[What to do] Please transcribe exactly, and only, the lines of the data below between the line holding "exists p', assemble_request (zeros" and the line holding "Class AlsaLib (Dev", inclusive.
====== Input records
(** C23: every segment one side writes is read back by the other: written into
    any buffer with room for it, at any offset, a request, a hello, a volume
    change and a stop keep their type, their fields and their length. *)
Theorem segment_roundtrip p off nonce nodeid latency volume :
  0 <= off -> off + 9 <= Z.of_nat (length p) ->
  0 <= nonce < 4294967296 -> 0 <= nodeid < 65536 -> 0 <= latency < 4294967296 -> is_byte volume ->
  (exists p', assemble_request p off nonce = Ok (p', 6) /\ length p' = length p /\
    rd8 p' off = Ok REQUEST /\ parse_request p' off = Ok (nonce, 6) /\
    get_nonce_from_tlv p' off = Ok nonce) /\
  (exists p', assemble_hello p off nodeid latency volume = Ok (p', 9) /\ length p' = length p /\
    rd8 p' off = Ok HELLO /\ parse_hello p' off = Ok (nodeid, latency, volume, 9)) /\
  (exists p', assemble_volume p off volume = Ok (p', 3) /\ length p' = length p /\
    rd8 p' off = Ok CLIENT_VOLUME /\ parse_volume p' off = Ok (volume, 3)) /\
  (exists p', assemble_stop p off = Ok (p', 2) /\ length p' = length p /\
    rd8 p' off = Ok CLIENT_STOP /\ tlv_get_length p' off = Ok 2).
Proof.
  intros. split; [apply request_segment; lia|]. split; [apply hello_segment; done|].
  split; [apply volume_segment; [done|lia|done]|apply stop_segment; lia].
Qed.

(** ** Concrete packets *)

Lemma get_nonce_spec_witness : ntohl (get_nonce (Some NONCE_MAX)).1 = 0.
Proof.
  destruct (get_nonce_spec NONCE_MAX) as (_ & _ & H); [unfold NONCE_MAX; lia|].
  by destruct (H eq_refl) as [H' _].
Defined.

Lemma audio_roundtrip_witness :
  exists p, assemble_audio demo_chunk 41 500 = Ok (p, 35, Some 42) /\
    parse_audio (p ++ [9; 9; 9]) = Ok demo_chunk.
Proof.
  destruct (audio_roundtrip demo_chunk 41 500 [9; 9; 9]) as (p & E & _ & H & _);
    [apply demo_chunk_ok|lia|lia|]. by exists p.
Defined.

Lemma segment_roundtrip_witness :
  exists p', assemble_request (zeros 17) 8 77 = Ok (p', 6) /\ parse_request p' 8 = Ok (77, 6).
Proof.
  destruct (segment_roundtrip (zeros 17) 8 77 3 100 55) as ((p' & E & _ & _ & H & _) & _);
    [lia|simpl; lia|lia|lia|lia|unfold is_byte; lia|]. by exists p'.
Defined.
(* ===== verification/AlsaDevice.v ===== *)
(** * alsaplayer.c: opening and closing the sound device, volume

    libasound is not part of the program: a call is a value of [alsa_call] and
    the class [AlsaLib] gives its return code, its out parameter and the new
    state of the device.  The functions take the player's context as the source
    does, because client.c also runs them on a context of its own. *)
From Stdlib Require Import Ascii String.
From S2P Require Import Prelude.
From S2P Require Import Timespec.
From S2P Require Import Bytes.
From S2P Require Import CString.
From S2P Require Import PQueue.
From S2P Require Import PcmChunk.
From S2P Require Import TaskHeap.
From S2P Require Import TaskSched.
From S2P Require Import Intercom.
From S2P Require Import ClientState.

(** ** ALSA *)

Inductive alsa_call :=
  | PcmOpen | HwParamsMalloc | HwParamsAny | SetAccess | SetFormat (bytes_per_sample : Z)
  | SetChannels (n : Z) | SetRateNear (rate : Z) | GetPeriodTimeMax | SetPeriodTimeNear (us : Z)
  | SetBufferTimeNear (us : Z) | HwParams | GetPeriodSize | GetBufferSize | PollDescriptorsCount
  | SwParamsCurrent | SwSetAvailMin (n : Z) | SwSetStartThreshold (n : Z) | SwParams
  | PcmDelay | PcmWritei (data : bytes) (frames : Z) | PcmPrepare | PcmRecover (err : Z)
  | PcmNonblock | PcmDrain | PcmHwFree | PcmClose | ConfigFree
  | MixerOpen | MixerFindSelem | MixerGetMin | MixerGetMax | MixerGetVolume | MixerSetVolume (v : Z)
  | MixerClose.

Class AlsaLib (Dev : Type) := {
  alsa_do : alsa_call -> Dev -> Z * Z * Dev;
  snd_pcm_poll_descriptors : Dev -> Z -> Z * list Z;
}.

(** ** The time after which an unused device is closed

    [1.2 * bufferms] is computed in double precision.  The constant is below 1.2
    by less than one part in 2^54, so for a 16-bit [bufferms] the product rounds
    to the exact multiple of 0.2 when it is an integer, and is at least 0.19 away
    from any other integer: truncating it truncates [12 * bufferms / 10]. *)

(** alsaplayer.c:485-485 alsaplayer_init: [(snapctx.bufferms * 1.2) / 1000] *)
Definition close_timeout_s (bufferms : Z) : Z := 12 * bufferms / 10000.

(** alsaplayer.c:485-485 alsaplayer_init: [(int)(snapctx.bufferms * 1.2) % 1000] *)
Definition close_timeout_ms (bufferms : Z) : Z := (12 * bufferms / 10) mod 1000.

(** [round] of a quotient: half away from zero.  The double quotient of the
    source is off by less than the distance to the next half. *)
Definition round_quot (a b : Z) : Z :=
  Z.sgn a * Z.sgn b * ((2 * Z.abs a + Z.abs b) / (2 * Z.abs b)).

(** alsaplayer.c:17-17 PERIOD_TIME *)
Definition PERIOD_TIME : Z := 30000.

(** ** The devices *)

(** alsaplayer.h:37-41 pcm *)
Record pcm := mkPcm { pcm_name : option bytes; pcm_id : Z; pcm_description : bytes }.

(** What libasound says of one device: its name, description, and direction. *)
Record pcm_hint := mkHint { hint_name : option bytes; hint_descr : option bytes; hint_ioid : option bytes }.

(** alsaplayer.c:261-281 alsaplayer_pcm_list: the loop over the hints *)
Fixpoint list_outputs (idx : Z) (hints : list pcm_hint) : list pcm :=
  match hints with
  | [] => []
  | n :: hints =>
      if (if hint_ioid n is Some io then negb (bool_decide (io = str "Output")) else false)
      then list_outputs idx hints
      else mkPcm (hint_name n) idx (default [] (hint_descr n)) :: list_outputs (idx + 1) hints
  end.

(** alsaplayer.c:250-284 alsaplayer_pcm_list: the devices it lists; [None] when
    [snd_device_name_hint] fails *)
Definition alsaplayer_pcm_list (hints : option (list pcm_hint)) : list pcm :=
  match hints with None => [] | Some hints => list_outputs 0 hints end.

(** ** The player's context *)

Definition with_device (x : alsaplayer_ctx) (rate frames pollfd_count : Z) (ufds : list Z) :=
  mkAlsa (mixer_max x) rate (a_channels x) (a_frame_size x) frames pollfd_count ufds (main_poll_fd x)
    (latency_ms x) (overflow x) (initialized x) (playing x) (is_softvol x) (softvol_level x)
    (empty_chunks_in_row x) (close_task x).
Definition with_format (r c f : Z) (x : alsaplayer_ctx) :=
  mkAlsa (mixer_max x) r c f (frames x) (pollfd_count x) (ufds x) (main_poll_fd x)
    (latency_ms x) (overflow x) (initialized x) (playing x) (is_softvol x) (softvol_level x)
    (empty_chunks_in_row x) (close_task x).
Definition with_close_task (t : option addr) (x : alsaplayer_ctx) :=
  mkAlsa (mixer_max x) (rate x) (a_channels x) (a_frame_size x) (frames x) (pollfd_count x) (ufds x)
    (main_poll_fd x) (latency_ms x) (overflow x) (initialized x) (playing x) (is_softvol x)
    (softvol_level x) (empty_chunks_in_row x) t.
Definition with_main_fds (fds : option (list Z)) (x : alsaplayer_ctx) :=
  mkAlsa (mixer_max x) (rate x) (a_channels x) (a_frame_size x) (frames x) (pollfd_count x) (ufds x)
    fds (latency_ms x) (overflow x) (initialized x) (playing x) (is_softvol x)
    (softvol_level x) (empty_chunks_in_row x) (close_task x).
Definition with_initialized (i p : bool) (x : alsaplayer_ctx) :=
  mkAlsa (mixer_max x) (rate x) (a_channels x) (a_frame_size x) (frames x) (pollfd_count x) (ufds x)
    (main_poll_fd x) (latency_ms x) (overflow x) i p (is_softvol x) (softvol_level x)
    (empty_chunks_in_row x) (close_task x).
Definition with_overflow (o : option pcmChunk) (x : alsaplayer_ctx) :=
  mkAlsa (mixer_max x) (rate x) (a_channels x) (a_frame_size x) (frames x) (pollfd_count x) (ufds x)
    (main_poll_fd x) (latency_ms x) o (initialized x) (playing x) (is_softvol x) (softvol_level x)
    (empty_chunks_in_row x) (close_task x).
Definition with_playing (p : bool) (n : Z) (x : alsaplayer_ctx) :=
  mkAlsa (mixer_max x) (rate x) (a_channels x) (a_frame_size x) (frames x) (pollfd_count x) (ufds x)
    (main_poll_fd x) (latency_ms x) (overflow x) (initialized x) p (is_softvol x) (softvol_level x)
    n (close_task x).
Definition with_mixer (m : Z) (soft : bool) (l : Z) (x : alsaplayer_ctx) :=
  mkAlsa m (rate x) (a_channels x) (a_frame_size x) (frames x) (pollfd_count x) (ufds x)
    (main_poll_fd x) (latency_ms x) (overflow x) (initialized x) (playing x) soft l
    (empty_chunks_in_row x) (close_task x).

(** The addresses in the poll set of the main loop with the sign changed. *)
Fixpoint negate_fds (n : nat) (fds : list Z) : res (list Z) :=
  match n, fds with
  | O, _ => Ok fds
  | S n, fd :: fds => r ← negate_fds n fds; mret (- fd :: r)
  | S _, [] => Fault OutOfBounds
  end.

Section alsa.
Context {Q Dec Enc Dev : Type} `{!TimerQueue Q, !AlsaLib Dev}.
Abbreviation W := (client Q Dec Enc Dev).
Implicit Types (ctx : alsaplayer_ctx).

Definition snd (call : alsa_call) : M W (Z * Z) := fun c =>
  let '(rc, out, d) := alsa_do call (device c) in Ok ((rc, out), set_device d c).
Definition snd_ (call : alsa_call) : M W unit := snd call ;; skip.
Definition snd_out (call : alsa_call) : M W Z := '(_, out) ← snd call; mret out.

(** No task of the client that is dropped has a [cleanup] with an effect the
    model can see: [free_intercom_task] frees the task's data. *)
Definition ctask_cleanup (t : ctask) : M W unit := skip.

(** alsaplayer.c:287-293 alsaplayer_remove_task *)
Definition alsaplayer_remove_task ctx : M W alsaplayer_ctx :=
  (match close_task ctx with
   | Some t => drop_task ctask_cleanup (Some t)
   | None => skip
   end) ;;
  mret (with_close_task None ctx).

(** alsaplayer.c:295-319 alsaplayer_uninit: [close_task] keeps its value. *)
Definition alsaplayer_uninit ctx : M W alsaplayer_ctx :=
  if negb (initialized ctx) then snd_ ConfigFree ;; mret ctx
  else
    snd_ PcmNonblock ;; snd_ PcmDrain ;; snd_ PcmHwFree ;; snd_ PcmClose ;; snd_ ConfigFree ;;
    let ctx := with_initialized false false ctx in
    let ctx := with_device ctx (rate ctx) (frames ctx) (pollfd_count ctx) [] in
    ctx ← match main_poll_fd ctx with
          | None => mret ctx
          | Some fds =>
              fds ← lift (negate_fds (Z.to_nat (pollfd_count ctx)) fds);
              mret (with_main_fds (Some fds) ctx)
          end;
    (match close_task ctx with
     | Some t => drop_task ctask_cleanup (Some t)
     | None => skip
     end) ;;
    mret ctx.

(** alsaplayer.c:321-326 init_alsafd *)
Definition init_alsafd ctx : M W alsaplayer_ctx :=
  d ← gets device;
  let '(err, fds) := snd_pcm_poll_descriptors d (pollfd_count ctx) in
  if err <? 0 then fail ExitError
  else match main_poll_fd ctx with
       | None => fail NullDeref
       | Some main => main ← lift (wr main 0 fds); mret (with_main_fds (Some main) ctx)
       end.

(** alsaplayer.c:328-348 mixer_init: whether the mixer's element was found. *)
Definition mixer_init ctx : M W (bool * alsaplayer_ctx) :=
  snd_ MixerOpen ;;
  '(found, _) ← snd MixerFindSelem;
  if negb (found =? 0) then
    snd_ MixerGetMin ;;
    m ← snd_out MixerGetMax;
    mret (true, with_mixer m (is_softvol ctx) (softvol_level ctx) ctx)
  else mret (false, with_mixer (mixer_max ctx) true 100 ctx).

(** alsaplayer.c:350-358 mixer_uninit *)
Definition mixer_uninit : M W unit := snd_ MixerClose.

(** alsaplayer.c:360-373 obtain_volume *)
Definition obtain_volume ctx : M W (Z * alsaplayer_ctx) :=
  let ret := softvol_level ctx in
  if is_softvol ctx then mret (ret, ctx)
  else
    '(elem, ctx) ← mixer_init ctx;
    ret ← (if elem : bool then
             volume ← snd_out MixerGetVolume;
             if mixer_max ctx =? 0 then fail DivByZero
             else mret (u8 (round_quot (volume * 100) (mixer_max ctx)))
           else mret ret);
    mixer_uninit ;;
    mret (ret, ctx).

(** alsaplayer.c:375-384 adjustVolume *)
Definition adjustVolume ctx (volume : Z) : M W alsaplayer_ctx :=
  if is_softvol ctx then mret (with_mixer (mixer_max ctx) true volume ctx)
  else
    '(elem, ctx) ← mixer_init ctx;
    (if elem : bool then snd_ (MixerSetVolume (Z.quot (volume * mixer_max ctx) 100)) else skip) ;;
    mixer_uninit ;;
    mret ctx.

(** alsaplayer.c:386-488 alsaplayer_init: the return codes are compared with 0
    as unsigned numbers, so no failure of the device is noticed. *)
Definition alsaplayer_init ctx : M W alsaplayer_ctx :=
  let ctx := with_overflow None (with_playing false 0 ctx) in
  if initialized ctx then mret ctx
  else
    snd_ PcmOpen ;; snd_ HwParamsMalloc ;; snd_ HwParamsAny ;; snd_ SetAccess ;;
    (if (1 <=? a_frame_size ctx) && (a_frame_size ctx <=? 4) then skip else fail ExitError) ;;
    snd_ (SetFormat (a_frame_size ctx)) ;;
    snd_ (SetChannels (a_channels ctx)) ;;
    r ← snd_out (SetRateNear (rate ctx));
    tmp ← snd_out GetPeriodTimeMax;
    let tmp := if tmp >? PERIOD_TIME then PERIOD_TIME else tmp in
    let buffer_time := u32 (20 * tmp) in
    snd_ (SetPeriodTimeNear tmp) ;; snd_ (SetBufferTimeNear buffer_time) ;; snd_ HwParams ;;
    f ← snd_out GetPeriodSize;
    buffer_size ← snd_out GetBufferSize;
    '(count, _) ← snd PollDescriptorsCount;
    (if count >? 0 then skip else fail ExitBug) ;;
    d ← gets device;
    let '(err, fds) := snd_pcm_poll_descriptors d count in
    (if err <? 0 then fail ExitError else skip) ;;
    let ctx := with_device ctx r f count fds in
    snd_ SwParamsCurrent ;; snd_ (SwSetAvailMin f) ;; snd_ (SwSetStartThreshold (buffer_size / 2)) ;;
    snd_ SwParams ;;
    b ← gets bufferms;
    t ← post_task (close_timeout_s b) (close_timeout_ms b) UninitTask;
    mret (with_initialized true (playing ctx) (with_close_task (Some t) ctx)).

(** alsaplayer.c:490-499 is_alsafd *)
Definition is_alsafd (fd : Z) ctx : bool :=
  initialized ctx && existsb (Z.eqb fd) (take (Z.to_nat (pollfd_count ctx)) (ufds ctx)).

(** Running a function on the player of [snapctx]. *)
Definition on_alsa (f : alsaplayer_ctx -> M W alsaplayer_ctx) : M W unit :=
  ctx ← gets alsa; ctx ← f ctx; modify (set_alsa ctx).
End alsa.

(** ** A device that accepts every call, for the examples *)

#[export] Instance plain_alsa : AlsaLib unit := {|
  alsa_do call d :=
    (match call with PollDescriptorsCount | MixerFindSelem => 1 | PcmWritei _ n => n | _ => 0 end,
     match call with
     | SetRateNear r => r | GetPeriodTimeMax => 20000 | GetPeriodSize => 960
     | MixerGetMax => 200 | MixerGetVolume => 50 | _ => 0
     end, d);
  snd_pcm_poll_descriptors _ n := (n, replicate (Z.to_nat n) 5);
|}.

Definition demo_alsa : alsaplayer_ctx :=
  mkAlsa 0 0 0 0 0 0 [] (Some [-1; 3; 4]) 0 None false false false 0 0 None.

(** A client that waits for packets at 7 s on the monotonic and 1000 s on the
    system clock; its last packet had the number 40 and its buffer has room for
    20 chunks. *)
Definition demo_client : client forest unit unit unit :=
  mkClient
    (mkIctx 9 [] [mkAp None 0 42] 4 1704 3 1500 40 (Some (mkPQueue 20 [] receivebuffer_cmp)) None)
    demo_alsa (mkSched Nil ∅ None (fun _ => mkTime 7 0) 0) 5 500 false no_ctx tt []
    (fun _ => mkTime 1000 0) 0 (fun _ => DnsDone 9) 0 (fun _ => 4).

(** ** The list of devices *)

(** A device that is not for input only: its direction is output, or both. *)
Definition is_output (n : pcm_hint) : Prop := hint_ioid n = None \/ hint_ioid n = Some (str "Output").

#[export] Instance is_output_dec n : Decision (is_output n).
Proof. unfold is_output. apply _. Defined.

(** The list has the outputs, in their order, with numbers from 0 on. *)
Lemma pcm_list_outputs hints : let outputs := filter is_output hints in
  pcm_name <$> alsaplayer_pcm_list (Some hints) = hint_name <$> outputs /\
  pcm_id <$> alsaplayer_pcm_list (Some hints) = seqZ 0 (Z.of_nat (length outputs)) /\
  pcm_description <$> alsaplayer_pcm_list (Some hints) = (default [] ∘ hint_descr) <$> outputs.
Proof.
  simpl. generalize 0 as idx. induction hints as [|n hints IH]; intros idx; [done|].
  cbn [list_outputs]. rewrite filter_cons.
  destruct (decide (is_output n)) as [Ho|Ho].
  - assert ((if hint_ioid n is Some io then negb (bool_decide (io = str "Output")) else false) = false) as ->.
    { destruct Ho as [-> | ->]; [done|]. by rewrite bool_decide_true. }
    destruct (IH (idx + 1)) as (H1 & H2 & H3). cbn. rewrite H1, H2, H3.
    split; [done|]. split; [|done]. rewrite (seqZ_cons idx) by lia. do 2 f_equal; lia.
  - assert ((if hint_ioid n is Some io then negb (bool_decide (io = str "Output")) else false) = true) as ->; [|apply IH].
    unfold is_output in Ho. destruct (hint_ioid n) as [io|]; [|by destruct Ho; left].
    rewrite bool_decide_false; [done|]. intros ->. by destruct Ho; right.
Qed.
============
[Answer to the problem]
  exists p', assemble_request (zeros 17) 8 77 = Ok (p', 6) /\ parse_request p' 8 = Ok (77, 6).
Proof.
  destruct (segment_roundtrip (zeros 17) 8 77 3 100 55) as ((p' & E & _ & _ & H & _) & _);
    [lia|simpl; lia|lia|lia|lia|unfold is_byte; lia|]. by exists p'.
Defined.
(* ===== verification/AlsaDevice.v ===== *)
(** * alsaplayer.c: opening and closing the sound device, volume

    libasound is not part of the program: a call is a value of [alsa_call] and
    the class [AlsaLib] gives its return code, its out parameter and the new
    state of the device.  The functions take the player's context as the source
    does, because client.c also runs them on a context of its own. *)
From Stdlib Require Import Ascii String.
From S2P Require Import Prelude.
From S2P Require Import Timespec.
From S2P Require Import Bytes.
From S2P Require Import CString.
From S2P Require Import PQueue.
From S2P Require Import PcmChunk.
From S2P Require Import TaskHeap.
From S2P Require Import TaskSched.
From S2P Require Import Intercom.
From S2P Require Import ClientState.

(** ** ALSA *)

Inductive alsa_call :=
  | PcmOpen | HwParamsMalloc | HwParamsAny | SetAccess | SetFormat (bytes_per_sample : Z)
  | SetChannels (n : Z) | SetRateNear (rate : Z) | GetPeriodTimeMax | SetPeriodTimeNear (us : Z)
  | SetBufferTimeNear (us : Z) | HwParams | GetPeriodSize | GetBufferSize | PollDescriptorsCount
  | SwParamsCurrent | SwSetAvailMin (n : Z) | SwSetStartThreshold (n : Z) | SwParams
  | PcmDelay | PcmWritei (data : bytes) (frames : Z) | PcmPrepare | PcmRecover (err : Z)
  | PcmNonblock | PcmDrain | PcmHwFree | PcmClose | ConfigFree
  | MixerOpen | MixerFindSelem | MixerGetMin | MixerGetMax | MixerGetVolume | MixerSetVolume (v : Z)
  | MixerClose.

Class AlsaLib (Dev : Type) := {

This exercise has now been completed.